Зажмурился и прошептал:
– Я докажу вам, что вы ошибались. И ты, и отец. Я докажу вам, что выбранные вами пути – не единственные. Все будет, как я того захочу.
6
В толпе она видится ему постоянно. Но это не она. Каждый раз не она. А во сне – как живая. Один и тот же сон, поэтому он старается не спать. Зимой было нетрудно: как бы ни ложился, какую бы позу ни принимал – тут же вскакивал от боли. Даже прикосновение одеяла ощущалось как ожог, будто языки пламени опять и опять лижут тело. Он мог только сидеть, и то в строго определенной позе, вынужденной, как сказал Винге. Но теперь волдыри прошли, и ничто больше не удерживает его в бодрствующем состоянии. Кожа кое-как зажила и напоминает оплывшую свечу: на месте бывших ожогов остались грубые рубцы. Еще болезненные при прикосновении, но Кардель не обращает внимания. Невыносимое жжение, что в первые недели облегало все тело, как плотно сидящее белье, отступило. Осталась только резь в культе, но это не привычная жующая ломота, не ощущение постоянно перемалывающей кости якорной цепи «Ингеборга». Это острая боль, появившаяся в кошмарные секунды, когда он топил Эрика Тре Русура в овечьем корыте. Боль, ни за что не желающая отступать. Он даже вскрикивает иногда, а ведь в свое время молча, сжав зубы, следил, как фельдшер ржавым рашпилем обтачивает острые края отпиленной кости.

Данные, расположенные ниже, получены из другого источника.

(** * gst-udpjson_meta: the UDP/JSON ingestion core, embedded in Rocq

  A shallow embedding of the two translation units of the plugin:

  - [gstudpjsonmeta.cpp]: the multicast listener loop, the generic
    envelope extractor, the correlation cache and the per-object lookup
    performed by [gst_udpjson_meta_transform_ip];
  - [gstudpjsonmeta_cuav.cpp]: the C-UAV protocol decoder with its
    numeric coercion helpers and callback dispatch.

  Machine integers are [Z] with the wrap-around of every C cast written
  out; [gdouble] and [gfloat] are IEEE binary64/binary32 values of the
  standard library's [spec_float]; the [GHashTable] cache is a [gmap]
  keyed by the pair (source_id, object_id); callbacks are recorded in an
  event log, in invocation order.  Functions of json-glib and GLib that
  the plugin calls but does not define are gathered in the record
  [GLib]; every definition of the plugin takes it as a parameter. *)

From Stdlib Require Import ZArith List String Ascii Lia Bool SpecFloat.
From Stdlib.Strings Require Import Byte.
From stdpp Require Import gmap strings list fin_maps pretty.

Local Open Scope Z_scope.
Set Warnings "-register-all,-clear-no-such-hyp".

(** ** Machine integers *)

Module Int.

Definition G_MAXUINT64 : Z := 2 ^ 64 - 1.

(** [(guintN) z]: reduction modulo [2^N]. *)
Definition to_guint8 (z : Z) : Z := z mod 2 ^ 8.
Definition to_guint16 (z : Z) : Z := z mod 2 ^ 16.
Definition to_guint32 (z : Z) : Z := z mod 2 ^ 32.
Definition to_guint64 (z : Z) : Z := z mod 2 ^ 64.

(** [(gint16) z]: two's complement reading of the low 16 bits. *)
Definition to_gint16 (z : Z) : Z :=
  let u := z mod 2 ^ 16 in
  if u <? 2 ^ 15 then u else u - 2 ^ 16.

(** Unsigned 64-bit subtraction [a - b]. *)
Definition sub_guint64 (a b : Z) : Z := (a - b) mod 2 ^ 64.

End Int.

(** ** Floating point *)

Module Float.

Definition gdouble : Type := spec_float.
Definition gfloat : Type := spec_float.

Definition dbl_prec : Z := 53.
Definition dbl_emax : Z := 1024.
Definition flt_prec : Z := 24.
Definition flt_emax : Z := 128.

Definition dzero : gdouble := S754_zero false.

(** [(gdouble) i] for a 64-bit integer [i], rounded to nearest even. *)
Definition gdouble_of_int64 (i : Z) : gdouble :=
  binary_normalize dbl_prec dbl_emax i 0 false.

(** [(gfloat) d]: the binary64 value rounded to binary32. *)
Definition gfloat_of_gdouble (d : gdouble) : gfloat :=
  match d with
  | S754_finite s m e =>
      binary_normalize flt_prec flt_emax (cond_Zopp s (Z.pos m)) e s
  | _ => d
  end.

(** Integer part of a finite value, rounded toward zero. *)
Definition trunc (d : gdouble) : option Z :=
  match d with
  | S754_zero _ => Some 0
  | S754_finite s m e =>
      let a := if 0 <=? e then Z.pos m * 2 ^ e else Z.pos m / 2 ^ (- e) in
      Some (cond_Zopp s a)
  | _ => None
  end.

End Float.

(** ** JSON nodes as json-glib presents them *)

Module Json.

Import Float.

(** The value types the plugin tests for with
    [json_node_get_value_type]. *)
Inductive GType : Type :=
| G_TYPE_INVALID
| G_TYPE_BOOLEAN
| G_TYPE_INT
| G_TYPE_INT64
| G_TYPE_UINT64
| G_TYPE_FLOAT
| G_TYPE_DOUBLE
| G_TYPE_STRING
| JSON_TYPE_OBJECT
| JSON_TYPE_ARRAY.

Definition GType_eqb (a b : GType) : bool :=
  match a, b with
  | G_TYPE_INVALID, G_TYPE_INVALID
  | G_TYPE_BOOLEAN, G_TYPE_BOOLEAN
  | G_TYPE_INT, G_TYPE_INT
  | G_TYPE_INT64, G_TYPE_INT64
  | G_TYPE_UINT64, G_TYPE_UINT64
  | G_TYPE_FLOAT, G_TYPE_FLOAT
  | G_TYPE_DOUBLE, G_TYPE_DOUBLE
  | G_TYPE_STRING, G_TYPE_STRING
  | JSON_TYPE_OBJECT, JSON_TYPE_OBJECT
  | JSON_TYPE_ARRAY, JSON_TYPE_ARRAY => true
  | _, _ => false
  end.
(** * Redirect service of url-shortener-demo: model and properties

    The development follows redirect-service/main.go: the two routes that
    [main] registers, [healthHandler], [redirectHandler],
    [publishClickEvent], [getIP], [respondJSON], [getEnv] and [initKafka].
    The libraries the service calls (net/http, gorilla/mux, go-redis,
    kafka-go, encoding/json) appear at the level of the calls the service
    makes and of the values those calls hand back. *)

From Stdlib Require Import ZArith Ascii String DecimalString List Bool Lia.
From stdpp Require Import gmap strings list sorting.

Local Open Scope string_scope.

(** ** Strings *)

Module Strings.

(** strings.Split with a one-byte separator. *)
Fixpoint Split (sep : ascii) (s : string) : list string :=
  match s with
  | EmptyString => [ EmptyString ]
  | String c rest =>
      if Ascii.eqb c sep then EmptyString :: Split sep rest
      else match Split sep rest with
           | piece :: pieces => String c piece :: pieces
           | [] => [ String c EmptyString ]
           end
  end.

(** Does the byte occur in the string? *)
Fixpoint contains (c : ascii) (s : string) : bool :=
  match s with
  | EmptyString => false
  | String d rest => Ascii.eqb d c || contains c rest
  end.

Fixpoint all_bytes (p : ascii -> bool) (s : string) : bool :=
  match s with
  | EmptyString => true
  | String c rest => p c && all_bytes p rest
  end.

Definition nonempty (s : string) : bool :=
  match s with EmptyString => false | String _ _ => true end.

Definition len (s : string) : Z := Z.of_nat (String.length s).

End Strings.

(** ** Errors

    Go's [error] values as the service tells them apart: [redis.Nil]
    against everything else. *)

Inductive error : Type :=
| redis_Nil
| errors_New (msg : string).

Definition Error (e : error) : string :=
  match e with
  | redis_Nil => "redis: nil"
  | errors_New msg => msg
  end.

(** ** net/http *)

Module Http.

Definition StatusOK : Z := 200.
Definition StatusFound : Z := 302.
Definition StatusNotFound : Z := 404.
Definition StatusMethodNotAllowed : Z := 405.
Definition StatusInternalServerError : Z := 500.

(** The header map of a request, keyed by canonical header names. *)
Record Request : Type := {
  Method : string;
  Path : string;
  Header : gmap string (list string);
  RemoteAddr : string
}.

Definition upper (c : ascii) : ascii :=
  let n := nat_of_ascii c in
  if (97 <=? n)%nat && (n <=? 122)%nat then ascii_of_nat (n - 32) else c.

Definition lower (c : ascii) : ascii :=
  let n := nat_of_ascii c in
  if (65 <=? n)%nat && (n <=? 90)%nat then ascii_of_nat (n + 32) else c.

(** textproto.CanonicalMIMEHeaderKey on header names made of token bytes:
    the first letter and every letter after a hyphen in upper case, the
    others in lower case. *)
Fixpoint canonical (up : bool) (key : string) : string :=
  match key with
  | EmptyString => EmptyString
  | String c rest =>
      String (if up then upper c else lower c)
             (canonical (Ascii.eqb c "-"%char) rest)
  end.

Definition CanonicalMIMEHeaderKey (key : string) : string := canonical true key.

(** Header.Get: the first value stored under the canonical key, or the
    empty string. *)
Definition Header_Get (h : gmap string (list string)) (key : string) : string :=
  match h !! CanonicalMIMEHeaderKey key with
  | Some (v :: _) => v
  | _ => ""
  end.

Definition UserAgent (r : Request) : string := Header_Get (Header r) "User-Agent".

(** JSON documents, as far as the service builds them: flat objects whose
    members are strings and time.Time values (a leaf of its own here). *)
Inductive JSONValue : Type :=
| JString (s : string)
| JTime (unixNano : Z).

Definition JSON : Type := list (string * JSONValue).

Inductive Body : Type :=
| NoBody
| TextBody (text : string)        (* the text, printed as one line *)
| LinkBody (url : string)        (* the short HTML page that links to url *)
| JSONBody (doc : JSON).         (* what the JSON encoder was given *)

(** What a handler has written into its ResponseWriter. *)
Record Response : Type := {
  StatusCode : Z;
  RespHeader : gmap string string;
  RespBody : Body
}.

Definition NewResponseWriter : Response :=
  {| StatusCode := StatusOK; RespHeader := ∅; RespBody := NoBody |}.

Definition Header_Set (key value : string) (w : Response) : Response :=
  {| StatusCode := StatusCode w;
     RespHeader := <[ key := value ]> (RespHeader w);
     RespBody := RespBody w |}.

Definition WriteHeader (code : Z) (w : Response) : Response :=
  {| StatusCode := code; RespHeader := RespHeader w; RespBody := RespBody w |}.

Definition Write (b : Body) (w : Response) : Response :=
  {| StatusCode := StatusCode w; RespHeader := RespHeader w; RespBody := b |}.

Definition Location (w : Response) : option string := RespHeader w !! "Location".

(** http.Error: plain-text reply with the given status code. *)
Definition Error (w : Response) (msg : string) (code : Z) : Response :=
  Write (TextBody msg)
    (WriteHeader code
       (Header_Set "X-Content-Type-Options" "nosniff"
          (Header_Set "Content-Type" "text/plain; charset=utf-8" w))).

(** http.Redirect: reply with the given status code and the url as
    Location. The url is recorded as the handler passes it: net/http sends
    an absolute ASCII url as it is, resolves a url that has neither scheme
    nor host against the request path, and percent-escapes bytes above
    0x7f; that rewriting stays inside the library. *)
Definition Redirect (w : Response) (r : Request) (url : string) (code : Z) : Response :=
  let hadCT := bool_decide (is_Some (RespHeader w !! "Content-Type")) in
  let get_or_head := bool_decide (Method r = "GET") || bool_decide (Method r = "HEAD") in
  let w1 := Header_Set "Location" url w in
  let w2 := if negb hadCT && get_or_head
            then Header_Set "Content-Type" "text/html; charset=utf-8" w1 else w1 in
  let w3 := WriteHeader code w2 in
  if negb hadCT && bool_decide (Method r = "GET") then Write (LinkBody url) w3 else w3.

Но нельзя же вообще не спать… сон все равно выжидает удобный момент и валит борцовским захватом. Опять и опять бежит он по пылающему дому со свертками в руках. Карл и Майя, крошечные нежные тельца. Падает, теряет, вновь бежит с пылающими волосами. Бесполезно – ее дети погибли, и это его вина. Протянутая рука помощи обернулась кошмаром. И тут же появляется она. Раз за разом молит он о прощении, но она будто не понимает язык, на котором он говорит. Молчит. Оглохла от горя. Кардель чувствует свое ничтожество: все, что бы он ни говорил, в ее ушах не более чем досадное жужжание запутавшейся в гардине мухи. Оглушена горем. А может, и вправду не понимает, лишилась рассудка – еще одна жизнь на его совести. Иногда сон заряжает иные капканы, капканы невыносимого стыда. Он просыпается с колотящимся сердцем.